ARGUABLY, there will not be any dent of
difference even if the extended status quo ante (SQA) on the reproductive
health law is lifted by the Supreme Court—not substantially, anyway.
The SQA was
proof enough that there is sanity and reason to the pleadings of the
petitioners that the reproductive health law goes against the basic law of the
land. In the same breath, its
legislation by both houses of Congress and its hasty signature by MalacaƱang
demonstrate enough the brand of politics in this country where, if the “highly
reliable” source of the columnist at Manila
Standard Today (March 28, 2014) is correct, the Executive Department
dangles P25 billion in between the eyes of some members of the Legislative
Department just to wreck its independence and have them approve a bill that is
so divisive and unpopular but obviously an obsessive favorite by the Palace—or
by a superseding foreign intervenor.
Proponents of
the RH Law have been massively campaigning over the media that the delay in the
implementation of the health law has been causing the rise in maternal deaths
and in HIV-AIDS incidence.
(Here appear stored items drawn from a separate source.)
(** The orders open at the venue: an accepted cancellation closes its orders,
    cancellations and listings open none, and a listing that is answered is the
    open orders at that moment. *)
Class VenueOpen {D : Decimal} {C : Clock} (X : Exchange) := {
  venue_open : string → world → gset OrderId;
  cancel_closes s id w w' : x_cancel_order s id w = (Ok tt, w') → id ∉ venue_open s w';
  cancel_opens_none s id w r w' : x_cancel_order s id w = (r, w') → venue_open s w' ⊆ venue_open s w;
  batch_closes s ids w w' id : x_cancel_orders_batch s ids w = (Ok tt, w') → id ∈ ids → id ∉ venue_open s w';
  batch_opens_none s ids w r w' : x_cancel_orders_batch s ids w = (r, w') → venue_open s w' ⊆ venue_open s w;
  listing_true s w l w' : x_get_open_orders s w = (Ok l, w') → list_to_set (lo_order_id <$> l) = venue_open s w';
  listing_opens_none s w r w' : x_get_open_orders s w = (r, w') → venue_open s w' ⊆ venue_open s w;
}.

(** A batch acknowledgement never lists more ids than orders were sent. *)
Definition batch_bounded {D : Decimal} {C : Clock} (X : Exchange) : Prop :=
  ∀ os w ids w', x_place_orders_batch os w = (Ok ids, w') → length ids ≤ length os.

Definition MIN_BATCH_SIZE : nat := 2.

Inductive BatchPlaceOutcome :=
| Placed (order_id : OrderId)
| PlacedFallback (order_id : OrderId)
| PlaceFailed (reason : string)
| Unacknowledged (reason : string).

Inductive BatchCancelOutcome :=
| CancelDone
| CancelledFallback
| CancelFailed (reason : string).

Section Exec.
Context {D : Decimal} {C : Clock} {I : HashMapIter} {X : Exchange}.

(** The manager together with the world it acts on. *)
Record Sys := mkSys { om : OrderManager; outside : world }.

Definition on_om (f : OrderManager → OrderManager) : M Sys unit :=
  mmodify (λ s, mkSys (f (om s)) (outside s)).
Definition call {A} (f : world → A * world) : M Sys A := λ s,
  let '(a, w) := f (outside s) in Done (a, mkSys (om s) w).
Definition is_paper : M Sys bool := mgets (λ s, paper_mode (om s)).
Definition clock : M Sys instant := mgets (λ s, utc_now (outside s)).

Definition track (o : LiveOrder) : M Sys unit :=
  let! now := clock in on_om (track_order now o).
Definition remove (id : OrderId) : M Sys unit :=
  let! now := clock in on_om (remove_order now id).

(** The [NewOrder] request and the [LiveOrder] entry of a quote. *)
Definition quote_request (symbol : string) (q : Quote) : NewOrder :=
  mkNewOrder symbol (q_side q) Limit (Some (q_price q)) (q_qty q) (Some PostOnly) None false.

Definition quote_entry (symbol : string) (q : Quote) (id : OrderId) (now : instant) : LiveOrder :=
  mkLiveOrder id symbol (q_side q) (q_price q) (q_qty q) dec0 Open now.

Definition track_quote (symbol : string) (q : Quote) (id : OrderId) : M Sys unit :=
  let! now := clock in track (quote_entry symbol q id now).

Definition place_one_quote_outcome (symbol : string) (q : Quote) : M Sys BatchPlaceOutcome :=
  let! paper := is_paper in
  if (paper : bool) then
    let! id := call new_uuid in
    do! track_quote symbol q id in
    mret (Placed id)
  else
    let! r := call (x_place_order (quote_request symbol q)) in
    match r with
    | Ok id => do! track_quote symbol q id in mret (Placed id)
    | Err e => mret (PlaceFailed (classify_error e))
    end.

Definition place_one_quote_fallback (symbol : string) (q : Quote) : M Sys BatchPlaceOutcome :=
  let! o := place_one_quote_outcome symbol q in
  match o with
  | Placed id => mret (PlacedFallback id)
  | other => mret other
  end.

Definition place_one_quote_unack (symbol : string) (q : Quote) : M Sys BatchPlaceOutcome :=
  let! o := place_one_quote_outcome symbol q in
  match o with
  | Placed id => mret (PlacedFallback id)
  | PlaceFailed r => mret (Unacknowledged r)
  | other => mret other
  end.

(** [slice[n..]] panics when [n] exceeds the length. *)
Definition slice_from {A} (n : nat) (l : list A) : M Sys (list A) :=
  if decide (n ≤ length l) then mret (drop n l) else mpanic.

Definition track_acked (symbol : string) (p : OrderId * Quote) : M Sys BatchPlaceOutcome :=
  do! track_quote symbol p.2 p.1 in mret (Placed p.1).

(** One chunk of [place_quotes_batched]. *)
Definition place_chunk (symbol : string) (chunk : list Quote) : M Sys (list BatchPlaceOutcome) :=
  let! r := call (x_place_orders_batch (quote_request symbol <$> chunk)) in
  match r with
  | Ok ids =>
      if decide (length ids = length chunk) then
        mmap_M (track_acked symbol) (zip ids chunk)
      else
        let ack_count := length ids in
        let! acked := mmap_M (track_acked symbol) (zip ids chunk) in
        let! rest := slice_from ack_count chunk in
        let! retried := mmap_M (place_one_quote_unack symbol) rest in
        mret (acked ++ retried)
  | Err e => mmap_M (place_one_quote_fallback symbol) chunk
  end.

Fixpoint concat_M {S A} (l : list (M S (list A))) : M S (list A) :=
  match l with
  | [] => mret []
  | m :: l' => let! x := m in let! y := concat_M l' in mret (x ++ y)
  end.

Definition place_quotes_batched (symbol : string) (quotes : list Quote) :
    M Sys (list BatchPlaceOutcome) :=
  match quotes with
  | [] => mret []
  | _ =>
      let! paper := is_paper in
      if (paper : bool) then mmap_M (place_one_quote_outcome symbol) quotes
      else
        let max_batch := Nat.max max_batch_size 1 in
        if decide (length quotes < MIN_BATCH_SIZE ∨ max_batch < MIN_BATCH_SIZE) then
          mmap_M (place_one_quote_outcome symbol) quotes
        else concat_M (place_chunk symbol <$> chunks max_batch quotes)
  end.

(** The local entry goes away whatever the venue answered. *)
Definition cancel_one_outcome (symbol : string) (id : OrderId) : M Sys BatchCancelOutcome :=
  let! paper := is_paper in
  if (paper : bool) then do! remove id in mret CancelDone
  else
    let! r := call (x_cancel_order symbol id) in
    match r with
    | Ok _ => do! remove id in mret CancelDone
    | Err e => do! remove id in mret (CancelFailed (classify_error e))
    end.

Definition remove_done (id : OrderId) : M Sys BatchCancelOutcome :=
  do! remove id in mret CancelDone.

Definition cancel_one_fallback (symbol : string) (id : OrderId) : M Sys BatchCancelOutcome :=
  let! o := cancel_one_outcome symbol id in
  match o with
  | CancelDone => mret CancelledFallback
  | other => mret other
  end.

Definition cancel_chunk (symbol : string) (chunk : list OrderId) : M Sys (list BatchCancelOutcome) :=
  let! r := call (x_cancel_orders_batch symbol chunk) in
  match r with
  | Ok _ => mmap_M remove_done chunk
  | Err _ => mmap_M (cancel_one_fallback symbol) chunk
  end.

Definition cancel_orders_batched (symbol : string) (ids : list OrderId) :
    M Sys (list BatchCancelOutcome) :=
  match ids with
  | [] => mret []
  | _ =>
      let! paper := is_paper in
      if (paper : bool) then mmap_M (cancel_one_outcome symbol) ids
      else
        let max_batch := Nat.max max_batch_size 1 in
        if decide (length ids < MIN_BATCH_SIZE ∨ max_batch < MIN_BATCH_SIZE) then
          mmap_M (cancel_one_outcome symbol) ids
        else concat_M (cancel_chunk symbol <$> chunks max_batch ids)
  end.

(** The amend loop; a failed amend joins the cancel and place buckets. *)
Fixpoint amend_loop (symbol : string) (entries : list AmendPlanEntry)
    (cs : list OrderId) (qs : list Quote) : M Sys (list OrderId * list Quote) :=
  match entries with
  | [] => mret (cs, qs)
  | a :: entries' =>
      let! paper := is_paper in
      if (paper : bool) then
        do! on_om (reprice_order (ap_order_id a) (new_price a)) in
        amend_loop symbol entries' cs qs
      else
        let! r := call (x_amend_order
          (mkAmendOrder (ap_order_id a) symbol (Some (new_price a)) (Some (ap_qty a)))) in
        match r with
        | Ok _ =>
            do! on_om (reprice_order (ap_order_id a) (new_price a)) in
            amend_loop symbol entries' cs qs
        | Err _ =>
            amend_loop symbol entries' (cs ++ [ap_order_id a])
              (qs ++ [mkQuote (ap_side a) (new_price a) (ap_qty a)])
        end
  end.

(** [execute_diff], returning the outcomes the code only logs. *)
Definition execute_diff (symbol : string) (desired : list QuotePair) (product : ProductSpec)
    (amend_epsilon_ticks : Z) : M Sys (list BatchCancelOutcome * list BatchPlaceOutcome) :=
  let! plan := mgets (λ s, diff_orders (om s) desired product
    (if supports_amend then amend_epsilon_ticks else 0%Z)) in
  let! b := amend_loop symbol (to_amend plan) (to_cancel plan) (to_place plan) in
  let! cancel_outcomes := cancel_orders_batched symbol b.1 in
  let! place_outcomes := place_quotes_batched symbol b.2 in
  mret (cancel_outcomes, place_outcomes).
And their
allies in business have also been propounding that the inclusive economic
growth in this country is being compromised by inoperability of this law and
that the staggering growth of Philippine population is the primary culprit in
the high incidence of poverty and joblessness.
Of course, these
claims are not any closer to the truth.
The rise in maternal deaths and HIV-AIDS incidence, granting the
proponents’ statistics are not doctored as was once admitted in one senate
hearing, has no bearing with the implementation or otherwise of this law. For as long as hospitals in this country
remain decrepit and health services not easily accessible to greater
population—not to mention a health system whose paradigm is not pro-poor and a
health department that is mired in corruption and politicking—this law which is
preferentially biased on spending billions of pesos annually more for the
procurement of condoms and contraceptive pills will not help in alleviating the
health problem of this country.
Associating the
rising population with poverty has long been debunked as myth. Yet RH Law advocates still make use of this
gambit in easily convincing the hoi polloi that they really have to constrict or
else the Philippine will be at the tail-end of Afghanistan. The situation of China and other highly
populated countries in Asia that are very progressive is a loud counter
argument. On the other the demographic
winter phenomenon that threatens to wipe out populations from the face of the
earth is enough to send a legislature shivering, if only understood.
So, will the
health law make any difference?
Diminishing the incidence of corruption will.